2. Structure Design and Methods

The structure diagram of a polarization-angle-insensitive dual-band perfect metamaterial absorber is shown in Figure 1. The absorber consists of four layers, with the top layer composed of an array of Ag cross-cycles, followed by a SiO₂ dielectric layer, a Ag metal layer, and a Si substrate at the bottom. A Si substrate with a thickness of h4 = 200 nm and a relative dielectric constant of 3.4 is used to protect the device [34]. The transmission-blocking Ag reflector on the Si substrate has a thickness of h3 = 50 nm, resulting in near-zero transmittance [35]. The SiO₂ dielectric layer has a thickness of h2 = 100 nm. The dimensions for each unit within the Ag structure are as follows: length L = 130 nm, width W = 50 nm, and thickness h1 = 80 nm (Figure 1b). The distance of the structural unit in the x and y directions is P = 600 nm. The entire simulation was performed using the three-dimensional time-domain finite-difference method. The permittivity of Ag used in the calculation was obtained from the CRC database, and the permittivity of Si and SiO₂ was obtained from the Palik database, which was included in the simulation software (Lumerical FDTD Solutions). To simulate the structure accurately, we applied periodic boundary conditions in the x and y directions along with perfectly matched layer (PML) boundary conditions in the z-direction using a mesh accuracy of 3 nm in all three dimensions—x, y, z.
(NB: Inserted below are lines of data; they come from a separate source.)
(* ===== verification/TradingFacts.v ===== *)
(** * The trading tasks together

    The passes of the exit handler over the positions of the table, and the
    invariants of the table and the dedup set over every run of the arbitrage
    executor and the exit handler. *)

From stdpp Require Import sorting.
From S2P Require Import Prelude F64 Platform Handler Market CircuitBreaker CircuitBreakerFacts.
From S2P Require Import Position PositionFacts PositionRepo PositionRepoFacts PositionService.
From S2P Require Import PositionServiceFacts Rollouts TokenCache Executor ExecutorFacts Trading.
From S2P Require Import ArbExecutor ArbExecutorFacts ArbEntryFacts ExitHandler ExitHandlerFacts.

Local Open Scope handler_scope.

Section Facts.
Context `{DO : DecimalOps} `{CO : ChronoOps} `{UO : UuidOps} `{JO : !JsonOps} `{SH : !DisplayOps}.
Context {DS : DecimalSpec} {EX : DecimalExact}.
Variable debug_reason : FailureReason -> string.
Variable show_service_error : ServiceError -> string.
Variable caused_by_404 : string -> bool.
Variable quant_signals : gmap Uuid QuantSignalRow.
Variable show_exit_error : ExitError -> string.
Implicit Types (w : Shared) (en : ExitEnv) (te : TickEnv) (p : Position) (id : Uuid).

(** *** Some positions handled *)

(** What handling the positions [ids] leaves: the other rows as they were, the
    entries of all, and a market taken out of the dedup set only by the close
    of one of its positions. *)
Record passed (ids : list Uuid) w w' : Prop := {
  pa_ok : shared_ok w';
  pa_others : forall j, j ∉ ids -> table w' !! j = table w !! j;
  pa_rows : forall j, option_Forall2 same_entry (table w !! j) (table w' !! j);
  pa_dedup : forall x, x ∈ sh_dedup w -> x ∈ sh_dedup w' \/ exists j r,
    j ∈ ids /\ table w' !! j = Some r /\ r_state r = 4%Z /\ r_market_id r = x;
}.
(* ===== verification/QuantExecutor.v ===== *)
(** * The quantitative signal executor

    Models [QuantSignalExecutor] of
    [crates/api-server/src/quant_signal_executor.rs]: its configuration, the
    processing of a signal (the checks, the size, the single order and the
    position it leaves), the per-strategy breakers fed by the positions closed
    today, and the task with its start.  It shares [Trading.Shared] with the
    arbitrage executor and the exit handler but for the map of tokens, of which
    it has its own.  A signal is inserted in [quant_signals] by a spawned task,
    which may run before or after the statements that update its row: the
    pending inserts are part of the state ([qe_spawned]).  What comes from
    outside while one signal is processed is a [QuantEnv].  The shadow
    predictions, the JSON metadata, the log lines and the heartbeat are left
    out. *)

From stdpp Require Import sorting.
From S2P Require Import Prelude F64 FloatParse Platform Handler Market CircuitBreaker Position.
From S2P Require Import PositionRepo PositionService Rollouts TokenCache Executor Signal Trading.
From S2P Require Import StrategyRisk ArbExecutor.

Local Open Scope handler_scope.

(** The steps at which a signal's processing reads the clock or the database. *)
Inductive QuantStep : Type :=
| QGenerated | QFresh | QExpiry | QStrategy | QDedup | QBreaker | QCount | QExposure
| QCreate | QEntryFailed | QFill | QOpen | QStatus | QOutcome | QFailure | QPublish.

Section QuantExecutor.
Context `{DO : DecimalOps} `{CO : ChronoOps} `{UO : UuidOps} `{JO : !JsonOps} `{SH : !DisplayOps}.
Variable debug_reason : FailureReason -> string.
Variable show_u32 : Z -> string.

(** Configuration for the quant signal executor. *)
Record QuantSignalExecutorConfig : Type := {
  qc_enabled : bool;
  base_position_size_usd : dec;
  min_confidence : f64;
  qc_max_signal_age_secs : Z;
  qc_cache_refresh_secs : Z;
  max_quant_positions : Z;
  flow_allocation_pct : f64;
  cross_market_allocation_pct : f64;
  mean_reversion_allocation_pct : f64;
  resolution_allocation_pct : f64;
  qc_min_book_depth : dec;
  qc_max_total_exposure : dec;
  strategy_max_daily_loss_usd : dec;
  strategy_max_consecutive_losses : Z;
  strategy_halt_cooldown_secs : Z;
}.

(** [from_env]; [env] is [std::env::var(..).ok()]. *)
Definition quant_config_from_env (env : string -> option string) : QuantSignalExecutorConfig := {|
  qc_enabled := bool_decide (env "QUANT_EXECUTOR_ENABLED" = Some "true");
  base_position_size_usd := env_dec env "QUANT_BASE_POSITION_SIZE" (dec_new 30 0);
  min_confidence := default (f64_lit 65 100) (env "QUANT_MIN_CONFIDENCE" ≫= parse_f64);
  qc_max_signal_age_secs := default 120%Z (env "QUANT_MAX_SIGNAL_AGE_SECS" ≫= parse_i64);
  qc_cache_refresh_secs := default 300%Z (env "QUANT_CACHE_REFRESH_SECS" ≫= parse_u64);
  max_quant_positions := default 20%Z (env "QUANT_MAX_POSITIONS" ≫= parse_u64);
  flow_allocation_pct := default (f64_lit 40 100) (env "QUANT_FLOW_ALLOCATION_PCT" ≫= parse_f64);
  cross_market_allocation_pct :=
    default (f64_lit 30 100) (env "QUANT_CROSS_MARKET_ALLOCATION_PCT" ≫= parse_f64);
  mean_reversion_allocation_pct :=
    default (f64_lit 20 100) (env "QUANT_MEAN_REVERSION_ALLOCATION_PCT" ≫= parse_f64);
  resolution_allocation_pct :=
    default (f64_lit 10 100) (env "QUANT_RESOLUTION_ALLOCATION_PCT" ≫= parse_f64);
  qc_min_book_depth := env_dec env "QUANT_MIN_BOOK_DEPTH" (dec_new 50 0);
  qc_max_total_exposure := env_dec env "ARB_MAX_TOTAL_EXPOSURE" (dec_new 25000 0);
  strategy_max_daily_loss_usd := env_dec env "QUANT_STRATEGY_MAX_DAILY_LOSS" (dec_new 200 0);
  strategy_max_consecutive_losses :=
    default 5%Z (env "QUANT_STRATEGY_MAX_CONSECUTIVE_LOSSES" ≫= parse_u32);
  strategy_halt_cooldown_secs :=
    default 3600%Z (env "QUANT_STRATEGY_HALT_COOLDOWN_SECS" ≫= parse_u64);
|}.

(** The allocation weight of a kind. *)
Definition allocation_for (kind : QuantSignalKind) (cfg : QuantSignalExecutorConfig) : f64 :=
  match kind with
  | Flow => flow_allocation_pct cfg
  | CrossMarket => cross_market_allocation_pct cfg
  | MeanReversion => mean_reversion_allocation_pct cfg
  | ResolutionProximity => resolution_allocation_pct cfg
  end.

(** ** The table [quant_signals] *)

Record QuantRow : Type := {
  qg_id : Uuid;
  qg_kind : string;
  qg_condition_id : string;
  qg_direction : string;
  qg_confidence : f64;
  qg_size_usd : dec;
  qg_metadata : Metadata;
  qg_generated_at : datetime;
  qg_execution_status : string;
  qg_skip_reason : option string;
  qg_position_id : option Uuid;
}.

(** The row of a new signal; the columns the INSERT does not list have their
    defaults. *)
Definition quant_row (s : QuantSignal) : QuantRow := {|
  qg_id := qs_id s; qg_kind := kind_as_str (qs_kind s); qg_condition_id := qs_condition_id s;
  qg_direction := direction_as_str (qs_direction s); qg_confidence := qs_confidence s;
  qg_size_usd := qs_suggested_size_usd s; qg_metadata := qs_metadata s;
  qg_generated_at := qs_generated_at s;
  qg_execution_status := "pending"; qg_skip_reason := None; qg_position_id := None |}.

(** [ON CONFLICT (id, generated_at) DO NOTHING]. *)
Definition same_key (a b : QuantRow) : bool :=
  bool_decide (qg_id a = qg_id b) &&
  match dt_cmp (qg_generated_at a) (qg_generated_at b) with Eq => true | _ => false end.
Definition insert_signal (row : QuantRow) (t : list QuantRow) : list QuantRow :=
  if existsb (same_key row) t then t else t ++ [row].

(** [UPDATE quant_signals SET .. WHERE id = ..]. *)
Definition update_signals (id : Uuid) (f : QuantRow -> QuantRow) (t : list QuantRow) : list QuantRow :=
  (fun r => if bool_decide (qg_id r = id) then f r else r) <$> t.
Definition set_signal_status (status : string) (skip_reason : option string) (r : QuantRow) : QuantRow :=
  {| r with qg_execution_status := status; qg_skip_reason := skip_reason |}.
Definition link_signal (position_id : Uuid) (r : QuantRow) : QuantRow :=
  {| r with qg_execution_status := "executed"; qg_position_id := Some position_id |}.

(** ** The executor *)

Record QuantSignalExecutor : Type := {
  qe_config : QuantSignalExecutorConfig;
  qe_shared : Shared;
  qe_tokens : gmap string (string * string);
  strategy_states : gmap QuantSignalKind StrategyState;
  processed_strategy_outcomes : gset Uuid;
  processed_outcomes_date : naive_date;
  qe_signals : list QuantRow;
  qe_spawned : list QuantRow;
  qe_risk : gmap string RiskRow;
}.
In the simulation, the absorption result of the absorber could be calculated by the equation A(λ) = 1 − R(λ) − T(λ) [36], where R(λ) and T(λ) represent reflection and transmission, respectively. To understand the mechanism of the perfect absorber, we used the impedance matching principle. When the light source is fired vertically as shown in Figure 1, the reflection of the metamaterial absorber is [37]:

(1)$\begin{array}{c}\mathrm{R}={\left|\frac{\mathrm{Z}-{\mathrm{Z}}_0}{\mathrm{Z}+{\mathrm{Z}}_0}\right|}^2\end{array}$

(2)$\begin{array}{c}{\mathrm{Z}}_0=\sqrt{\frac{{\mathsf{\mu }}_0}{{\mathsf{\epsilon }}_0}}\end{array}$

(3)$\begin{array}{c}Z=\sqrt{\frac{\mathsf{\mu }}{\mathsf{\epsilon }}}\end{array}$

Based on Equations (1)–(3), when the surface impedance of a designed metamaterial structure matches that of air impedance (Z = Z₀), the reflection of the metamaterial structure becomes zero (R = 0). The coupling between the electric dipole and magnetic resonance or surface impedance in the metamaterial structure primarily depends on the thickness of the intermediate dielectric layer. Therefore, optimizing the layer’s thickness allows us to achieve nearly 100% absorption of incident light. Through simulation calculations, we can preliminarily determine the geometric parameters that lead to perfect absorption. To achieve perfect absorption, it is crucial to ensure that the equivalent impedance of the structure equals 1. Since metals have negative permittivity at low frequencies, adjusting metal parameters becomes necessary to control their permittivity [40].

3. Results and Discussion

Figure 2 displays the absorption spectrum of the absorber, revealing two peaks at visible wavelengths λ1 = 654 nm (peak 1) and λ2 = 781 nm (peak 2), with absorbance levels reaching up to 99.83% and 99.64%, respectively. The absorption bandwidth of the absorption peaks is wide, which is good for information acquisition and processing.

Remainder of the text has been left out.